I try to remember myself as an undergrad. I will own up to entitlement and selfishness, but I don’t recall feeling invincible. I felt insignificant, in fact, a feeling I countered by trying to make people laugh. Some of the supposed humour was hurtful to others. It took a while to learn this. I didn’t seem to think I could hurt anyone – I didn’t think I had that power.

I’m reminded of another app on my phone, which while I was still commuting to work told me where all the transit buses were in relation to my location. Once in a while I would miss the stop where I was supposed to transfer and would be taken off course up the wrong street. I had knowledge of location of things in the world but where I myself was, I did not know.
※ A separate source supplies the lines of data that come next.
(** Pixel [p] of a [width] x [height] image, [width = 2 * n], lies in row
    [r], macro-pixel [k], half [e]. *)
Lemma pixel_position width height n p :
  0 < width -> width = 2 * n -> 0 <= p < width * height ->
  exists r k e,
    0 <= r < height /\ 0 <= k < n /\ 0 <= e <= 1 /\
    4 * p = r * (width * 4) + 8 * k + 4 * e.
Proof.
  intros Hw Hn Hp.
  pose proof (Z.div_mod p width ltac:(lia)) as Hdm.
  pose proof (Z.mod_pos_bound p width Hw) as Hm.
  pose proof (Z.div_mod (p mod width) 2 ltac:(lia)) as Hdm2.
  pose proof (Z.mod_pos_bound (p mod width) 2 ltac:(lia)) as Hm2.
  exists (p / width), (p mod width / 2), ((p mod width) mod 2).
  set (r := p / width) in *. set (x := p mod width) in *.
  set (k := x / 2) in *. set (e := x mod 2) in *.
  assert (0 <= r) by (subst r; apply Z.div_pos; lia).
  assert (r < height) by nia.
  repeat split; try lia.
Qed.

(** A 4 x 2 frame of the black pattern. *)
Definition black_frame : mem := fun i => if Z.even i then 0 else 128.

(** A 3 x 1 frame of the black pattern 00 80 00 80 00 80, followed in
    memory by bytes FF. *)
Definition black_3x1 : mem :=
  fun i => if i <? 6 then (if Z.even i then 0 else 128) else 255.

(** C8, the code at an odd width.  A full 3 x 1 frame of the black pattern
    has 6 bytes.  The row passes the bounds test and the inner loop runs for
    x = 0 and x = 2; the second macro-pixel takes Y1 and V from source
    offsets 6 and 7, behind the frame, so pixel 2 of the image is decoded
    with V = FF: its bytes are B = 0, G = 0, R = 184, A = 255, where a black
    frame should give R <= 5.  (Pixels 0 and 1 are black.) *)
Theorem odd_width_black_decodes_red :
  (forall i, 0 <= i < 3 * 1 * 2 -> black_3x1 i = if Z.even i then 0 else 128) /\
  exists c,
    fst (fst (_ConvertYUY2toRGB32 gYuvRgbTables_start 5 (Some (fun _ => 9))
                (Some black_3x1) (3 * 1 * 2) 3 1)) = Some c /\
    map (c_dst c) [0; 1; 2; 3; 4; 5; 6; 7; 8; 9; 10; 11]
    = [0; 0; 0; 255; 0; 0; 0; 255; 0; 0; 184; 255] /\
    5 < c_dst c (4 * 2 + 2).
Proof.
  split.
  - intros i Hi.
    assert (H : i = 0 \/ i = 1 \/ i = 2 \/ i = 3 \/ i = 4 \/ i = 5) by lia.
    destruct H as [-> | [-> | [-> | [-> | [-> | ->]]]]]; reflexivity.
  - eexists. split; [reflexivity|]. split; vm_compute; reflexivity.
Qed.

(** C10, the code at an odd width.  A full 3 x 1 frame has 6 source bytes
    and 12 destination bytes.  With the diagnostics of the first five calls
    already over ([sYUY2Diag] = 5), the row passes the bounds test
    (0 + 6 <= 6) and the inner loop runs for x = 0 and x = 2, so the second
    macro-pixel reads source offsets 6 and 7, outside [0, 6), and writes
    destination offsets 12 to 15, outside the 12-byte image.  On the first
    call for a full 2 x 1 frame (4 bytes) the diagnostics read offsets 4 to
    7 before any conversion. *)
Theorem odd_width_reads_past_source g dst src :
  (exists c,
     fst (fst (_ConvertYUY2toRGB32 g 5 (Some dst) (Some src) (3 * 1 * 2) 3 1)) = Some c /\
     c_reads c = [0; 1; 2; 3; 4; 5; 6; 7] /\
     c_writes c = [0; 1; 2; 3; 4; 5; 6; 7; 8; 9; 10; 11; 12; 13; 14; 15]) /\
  (exists c,
     fst (fst (_ConvertYUY2toRGB32 g 0 (Some dst) (Some src) (2 * 1 * 2) 2 1)) = Some c /\
     c_reads c = [0; 1; 2; 3; 4; 5; 6; 7; 0; 1; 2; 3]).
Proof.
  split; eexists; (split; [reflexivity|]); repeat split; reflexivity.
Qed.

End Convert.

(** * The audio pump and its ring buffer ([UVCCamDevice], audio part) *)

Module Audio.

Import Pump.

(** The ring-buffer members of [UVCCamDevice] and the counters local to
    [AudioPumpThread]. *)
Record audio_pump := mkAudio {
  fAudioRingBuffer : mem;
  fAudioRingSize : Z;
  fAudioRingHead : Z;
  fAudioRingTail : Z;
  transferCount : Z;
  errorCount : Z;
  consecutiveErrors : Z
}.

(** Lines 2199-2206: the room left, one slot being kept free. *)
Definition ring_space (a : audio_pump) : Z :=
  if fAudioRingTail a <=? fAudioRingHead a
  then to_size_t (fAudioRingSize a - fAudioRingHead a + fAudioRingTail a - 1)
  else to_size_t (fAudioRingTail a - fAudioRingHead a - 1).

(** The body of the copy loop (lines 2192-2223) for descriptor [i];
    [fAudioBuffer] is the transfer buffer. *)
Definition pump_packet (fAudioBuffer : mem) (bytesPerPacket : Z) (i : Z)
    (d : usb_iso_packet_descriptor) (a : audio_pump) : audio_pump :=
  if negb (status d =? B_OK) || (actual_length d =? 0) then a
  else
    let packetLen := to_size_t (actual_length d) in
    let packetData := mem_read fAudioBuffer (i * bytesPerPacket) packetLen in
    let head := fAudioRingHead a in
    if ring_space a <? packetLen then a
    else
      let firstChunk := to_size_t (fAudioRingSize a - head) in
      let ring :=
        if packetLen <=? firstChunk
        then memcpy (fAudioRingBuffer a) head packetData packetLen
        else memcpy (memcpy (fAudioRingBuffer a) head packetData firstChunk)
               0 (skipn (Z.to_nat firstChunk) packetData) (packetLen - firstChunk) in
      mkAudio ring (fAudioRingSize a) ((head + packetLen) mod fAudioRingSize a)
        (fAudioRingTail a) (transferCount a) (errorCount a) (consecutiveErrors a).

(** [for (uint32 i = 0; i < kPacketsPerTransfer; i++)]. *)
Fixpoint pump_packets (fAudioBuffer : mem) (bytesPerPacket : Z) (i : Z)
    (ds : list usb_iso_packet_descriptor) (a : audio_pump) : audio_pump :=
  match ds with
  | [] => a
  | d :: rest =>
      pump_packets fAudioBuffer bytesPerPacket (i + 1) rest
        (pump_packet fAudioBuffer bytesPerPacket i d a)
  end.

(** [UVCCamDevice::ReadAudioData] for a non-NULL destination and a positive
    [size], once its wait for data is over: the bytes handed out and the
    pump afterwards. *)
Definition ReadAudioData (size : Z) (a : audio_pump) : list Z * audio_pump :=
  let head := fAudioRingHead a in
  let tail := fAudioRingTail a in
  let available :=
    if tail <=? head then to_size_t (head - tail)
    else to_size_t (fAudioRingSize a - tail + head) in
  if available =? 0 then ([], a)
  else
    let toRead := if available <? size then available else size in
    let firstChunk := to_size_t (fAudioRingSize a - tail) in
    let out :=
      if toRead <=? firstChunk
      then mem_read (fAudioRingBuffer a) tail toRead
      else mem_read (fAudioRingBuffer a) tail firstChunk
           ++ mem_read (fAudioRingBuffer a) 0 (toRead - firstChunk) in
    (out,
     mkAudio (fAudioRingBuffer a) (fAudioRingSize a) head
       ((tail + toRead) mod fAudioRingSize a)
       (transferCount a) (errorCount a) (consecutiveErrors a)).

(** Head and tail are indices into the ring. *)
Definition ring_ok (a : audio_pump) : Prop :=
  0 < fAudioRingSize a < 2 ^ 31 /\
  0 <= fAudioRingHead a < fAudioRingSize a /\
  0 <= fAudioRingTail a < fAudioRingSize a.

Definition available (a : audio_pump) : Z :=
  (fAudioRingHead a - fAudioRingTail a) mod fAudioRingSize a.
(** * The SQLite tool dispatcher of [mcpsqlite.py]

    A shallow embedding of [call_tool], the single function through which
    every tool call of the server passes, and the properties of its reply
    and of its use of the database connection.

    The SQL engine and the file system are collaborators of the program:
    the engine is an interface ([Engine]) whose operations are the calls the
    source makes on the [sqlite3] module, each of which may raise. The
    dispatcher is written once over that interface; a small in-memory
    instance ([Toy]) is used to run it on concrete inputs. *)

From stdpp Require Import base strings gmap list pretty.
From Stdlib Require Import ZArith Ascii.

Local Open Scope Z_scope.

(** ** Python values and strings *)

(** The values that reach the dispatcher: arguments decoded by the
    transport and cells fetched from the engine. [PyObj] stands for any
    other object (a float, a bytes object, a list ...), given by the two
    things the source asks of a value: its [str()] and its truth value. *)
Inductive PyVal : Type :=
  | PyNone
  | PyBool (b : bool)
  | PyInt (z : Z)
  | PyStr (s : string)
  | PyObj (repr : string) (truthy : bool).

(** [str(v)], which is also what an f-string field [{v}] renders. *)
Definition py_str (v : PyVal) : string :=
  match v with
  | PyNone => "None"
  | PyBool true => "True"
  | PyBool false => "False"
  | PyInt z => pretty z
  | PyStr s => s
  | PyObj r _ => r
  end.

(** The truth value tested by [if v:] and [if not v:]. *)
Definition py_truthy (v : PyVal) : bool :=
  match v with
  | PyNone => false
  | PyBool b => b
  | PyInt z => negb (z =? 0)
  | PyStr s => negb (String.eqb s "")
  | PyObj _ t => t
  end.

(** [v is not None]. *)
Definition is_not_none (v : PyVal) : bool :=
  match v with PyNone => false | _ => true end.

(** The line feed of the source's ["\n"]. *)
Definition nl : string := String "010"%char EmptyString.

(** A character of a [string] is read as the code point of the same number
    (0 to 255). [isspace] is [str.isspace] on that range. *)
Definition isspace (c : ascii) : bool :=
  let n := N_of_ascii c in
  (((9 <=? n) && (n <=? 13)) || ((28 <=? n) && (n <=? 32))
   || (n =? 133) || (n =? 160))%N.

(** [str.lower] on one character: A-Z and the upper-case letters of the
    Latin-1 block move up by 32. *)
Definition tolower (c : ascii) : ascii :=
  let n := N_of_ascii c in
  if (((65 <=? n) && (n <=? 90)) || ((192 <=? n) && (n <=? 214))
      || ((216 <=? n) && (n <=? 222)))%N
  then ascii_of_N (n + 32) else c.

Fixpoint lower (s : string) : string :=
  match s with
  | EmptyString => EmptyString
  | String c s' => String (tolower c) (lower s')
  end.

Fixpoint lstrip (s : string) : string :=
  match s with
  | EmptyString => EmptyString
  | String c s' => if isspace c then lstrip s' else s
  end.

Fixpoint rstrip (s : string) : string :=
  match s with
  | EmptyString => EmptyString
  | String c s' =>
      match rstrip s' with
      | EmptyString => if isspace c then EmptyString else String c EmptyString
      | r => String c r
      end
  end.

(** [s.strip()] *)
Definition strip (s : string) : string := rstrip (lstrip s).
This is how undergrads arrive on campus. They know where their friends are but don’t know where they themselves are. Higher education enables students to connect the conduct of their personal lives to the welfare of others outside the small circle of their friends and family. We might associate that aim with liberal arts, but every course of study should contain this thread, which is about purpose and vocation.

Vocation is a freely-chosen sense of responsibility to society. If a student is lucky, he or she stumbles into purpose through a haphazard exploration of possibilities. It’s not efficient and it’s definitely not cheap. It’s pursued through the interplay of outer and inner worlds that a university provides: class work and conversation and socializing balanced with study and reflection and discovery. That outer is deeply impaired at the moment but will return. Now is the time to put away the phone and work on the oft-neglected inner.

There is no excuse for willfully endangering the health of our communities. But I have to believe that the majority of students are feeling, under that don’t-care swagger, a sense of powerlessness. They are not yet aware of their agency, of their astonishing power to help or to harm.